While Red Cross continues to coordinate two-week stays at lodgings, BronxWorks is still coordinating long-term case management. 

Tusha Diaz, founder and president of Latino Muslims of New York, hands out donation forms on March 4 at M.S. 391, where the Muslim Community Network dispersed funds to families impacted by the Jan. 9 fire in Fordham Heights. Photo Sarah Belle Lin

Diaz, of the Latino Muslims of New York, said she and Dr. Bola Omotosho, who chairs Bronx Community Board 5, planned to create a tenants association to provide impacted families “an outlet where they could get all the information.” Before the city distributes the rest of the Bronx Fire Relief fund, Diaz said she would reach out to tenants to raise awareness. 

“The families have appointed me to represent them,” Diaz said. “They want me to continue to help them and get the services and give them information and advocate for them.” 

Diaz wished to clear the air about her affiliations that some activists and tenants have expressed to her.

“As much as we’ve been doing, we have not asked for donations,” said Diaz, speaking for the Latino Muslims of New York. “No one has given us anything. I don’t think that any organization should stay with a dime (that’s) for these families.”

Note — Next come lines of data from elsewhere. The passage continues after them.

(* ===== verification/RtlCard.v ===== *)
(** * The RTL8139: what the card promises and what the driver makes of it

    [RtlCard] states the documented behaviour of the card behind its registers
    in terms of a view of the card: the four transmit descriptors, the
    descriptors handed over and not yet sent, the frames sent, the frames
    received and not yet taken, and the interrupt status.  Between the calls of
    the driver the card sends the oldest descriptor, reading the frame from
    memory, or stores a received frame in the ring. *)

From S2P Require Import Prelude CLib KAlloc Disk Inet Socket Net Pci Netdev Rtl8139.
Import Inet Socket Net Pci Netdev Rtl8139.
#[local] Open Scope prog_scope.

Record txdesc := mk_txd { td_addr : Z; td_status : Z }.

(** A received frame is its 16 status bits and its bytes without the checksum. *)
Record card := mk_card {
  c_tx : list txdesc; c_queue : list nat; c_wire : list (list Z);
  c_rx : list (Z * list Z); c_rxpos : Z; c_ring : Z; c_start : Z; c_isr : Z }.

(** Where the next frame starts: header, frame and checksum, rounded up to a word. *)
Definition next_pos (ring pos : Z) (f : list Z) : Z := ((pos + Z.of_nat (length f) + 11) / 4 * 4) mod ring.

Definition set_addr (e : nat) (v : Z) (c : card) : card :=
  mk_card (alter (fun t => mk_txd v (td_status t)) e (c_tx c)) (c_queue c) (c_wire c) (c_rx c) (c_rxpos c) (c_ring c)
    (c_start c) (c_isr c).

(** Writing the size with the owner bit clear hands the descriptor over. *)
Definition start (e : nat) (v : Z) (c : card) : card :=
  mk_card (alter (fun t => mk_txd (td_addr t) v) e (c_tx c)) (c_queue c ++ [e]) (c_wire c) (c_rx c) (c_rxpos c)
    (c_ring c) (c_start c) (c_isr c).

Definition take_frame (c : card) : card :=
  match c_rx c with
  | [] => c
  | (_, f) :: r =>
    mk_card (c_tx c) (c_queue c) (c_wire c) r (next_pos (c_ring c) (c_rxpos c) f) (c_ring c) (c_start c)
      (c_isr c)
  end.

Definition set_isr (v : Z) (c : card) : card :=
  mk_card (c_tx c) (c_queue c) (c_wire c) (c_rx c) (c_rxpos c) (c_ring c) (c_start c) v.

(** The receiver of the card and its interrupt status. *)
Definition rx_part (c : card) : list (Z * list Z) * Z * Z * Z * Z := (c_rx c, c_rxpos c, c_ring c, c_start c, c_isr c).

Definition set_ring (n : Z) (c : card) : card :=
  mk_card (c_tx c) (c_queue c) (c_wire c) (c_rx c) (c_rxpos c) n (c_start c) (c_isr c).

Definition set_start (a : Z) (c : card) : card :=
  mk_card (c_tx c) (c_queue c) (c_wire c) (c_rx c) (c_rxpos c) (c_ring c) a (c_isr c).

(** A soft reset: nothing is waiting in either direction. *)
Record is_reset (c c' : card) : Prop := {
  ir_tx : length (c_tx c') = 4%nat;
  ir_queue : c_queue c' = [];
  ir_wire : c_wire c' = c_wire c;
  ir_rx : c_rx c' = [];
  ir_pos : c_rxpos c' = 0;
  ir_isr : c_isr c' = 0
}.

Definition tx_done_bits : Z := Z.lor TxStatOK (Z.lor TxUnderrun TxAborted).

Class RtlCard (P : Type) `{PortIO P} `{PortIO32 P} := {
  card_base : Z;
  card_base_range : 0 <= card_base < 65280;
  card_view : P -> card;

  card_tx_addr : forall p e v, (e < 4)%nat -> 0 <= v < 2 ^ 32 ->
    card_view (p_outl p (card_base + TxAddr0 + Z.of_nat e * 4) v) = set_addr e v (card_view p);
  card_tx_status : forall p e v, (e < 4)%nat -> 0 <= v < 2 ^ 32 -> Z.testbit v 13 = false ->
    card_view (p_outl p (card_base + TxStatus0 + Z.of_nat e * 4) v) = start e v (card_view p);
  card_tx_read : forall p e t, c_tx (card_view p) !! e = Some t -> (e < 4)%nat ->
    (p_insl p (card_base + TxStatus0 + Z.of_nat e * 4)).1 = td_status t /\
    card_view (p_insl p (card_base + TxStatus0 + Z.of_nat e * 4)).2 = card_view p;
  card_tx_config : forall p v, card_view (p_outl p (card_base + TxConfig) v) = card_view p;
  (** The transmit registers do not touch the receiver. *)
  card_tx_rx : forall p r v, TxStatus0 <= r < TxAddr0 + 16 ->
    rx_part (card_view (p_outl p (card_base + r) v)) = rx_part (card_view p);

  (** The buffer-empty bit; the read pointer is written with an offset of 16. *)
  card_rx_empty : forall p,
    has (p_insb p (card_base + ChipCmd)).1 RxBufEmpty = bool_decide (c_rx (card_view p) = []) /\
    card_view (p_insb p (card_base + ChipCmd)).2 = card_view p;
  card_rx_ptr : forall p v st f r, c_rx (card_view p) = (st, f) :: r -> 0 <= v < 65536 ->
    (v + 16) mod c_ring (card_view p) = next_pos (c_ring (card_view p)) (c_rxpos (card_view p)) f ->
    card_view (p_outw p (card_base + RxBufPtr) v) = take_frame (card_view p);

  (** Reading the interrupt status; writing ones clears them. *)
  card_isr_read : forall p, (p_insw p (card_base + IntrStatus)).1 = c_isr (card_view p) /\
    card_view (p_insw p (card_base + IntrStatus)).2 = card_view p;
  card_isr_write : forall p v, 0 <= v < 65536 ->
    card_view (p_outw p (card_base + IntrStatus) v)
    = set_isr (Z.ldiff (c_isr (card_view p)) v) (card_view p);

  (** The command register: a reset, or only enabling. *)
  card_reset : forall p v, has v CmdReset = true ->
    is_reset (card_view p) (card_view (p_outb p (card_base + ChipCmd) v));
  card_enable : forall p v, has v CmdReset = false ->
    card_view (p_outb p (card_base + ChipCmd) v) = card_view p;
  (** The ring: bits 11 and 12 of the configuration are its size, 8 KB times a
      power of two; its address is a register. *)
  card_rx_config : forall p v, 0 <= v < 2 ^ 32 ->
    card_view (p_outl p (card_base + RxConfig) v) = set_ring (8192 * 2 ^ (v / 2048 mod 4)) (card_view p);
  card_rx_buf : forall p v, 0 <= v < 2 ^ 32 ->
    card_view (p_outl p (card_base + RxBuf) v) = set_start v (card_view p);
  (** Lock, address and filter registers, the counter of missed packets and the
      interrupt mask do not touch the buffers, and neither does reading. *)
  card_lock : forall p v, card_view (p_outb p (card_base + Cfg9346) v) = card_view p;
  card_setup : forall p r v, r ∈ [MAC0; MAC0 + 4; MAR0; MAR0 + 4; RxMissed] ->
    card_view (p_outl p (card_base + r) v) = card_view p;
  card_mask : forall p v, card_view (p_outw p (card_base + IntrMask) v) = card_view p;
  card_insb : forall p r, 0 <= r < 256 -> card_view (p_insb p (card_base + r)).2 = card_view p;
  card_insw : forall p r, 0 <= r < 256 -> card_view (p_insw p (card_base + r)).2 = card_view p
}.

While some individuals have been relocated to lodgings that better suit their arrangements — like one family the Bronx Times interviewed whose Section 8 status was “bumped to emergency” and placed in a residential building — others anxiously await their futures.

Rodriguez, with her newborn in tow, would like to stay in the Bronx, particularly in the Pelham Parkway neighborhood where her son attends school. She’s figured out that there are still some barriers to being permanently resettled. 

“I’ve been asking for a list of landlords,” said Rodriguez, who hopes she and her family can be resettled soon. “Yes, CVR finally provided it. But it’s just buildings with a waiting list. Who wants to go on a waiting list?”

For additional coverage on the devastating Twin Parks North West fire click here.

Correction: This story was updated on March 30, at 8:35 p.m., to reflect that BronxWorks says it did not receive $2 million from the state for relief efforts. According to BronxWorks representatives, the organization only received $1 million in funding.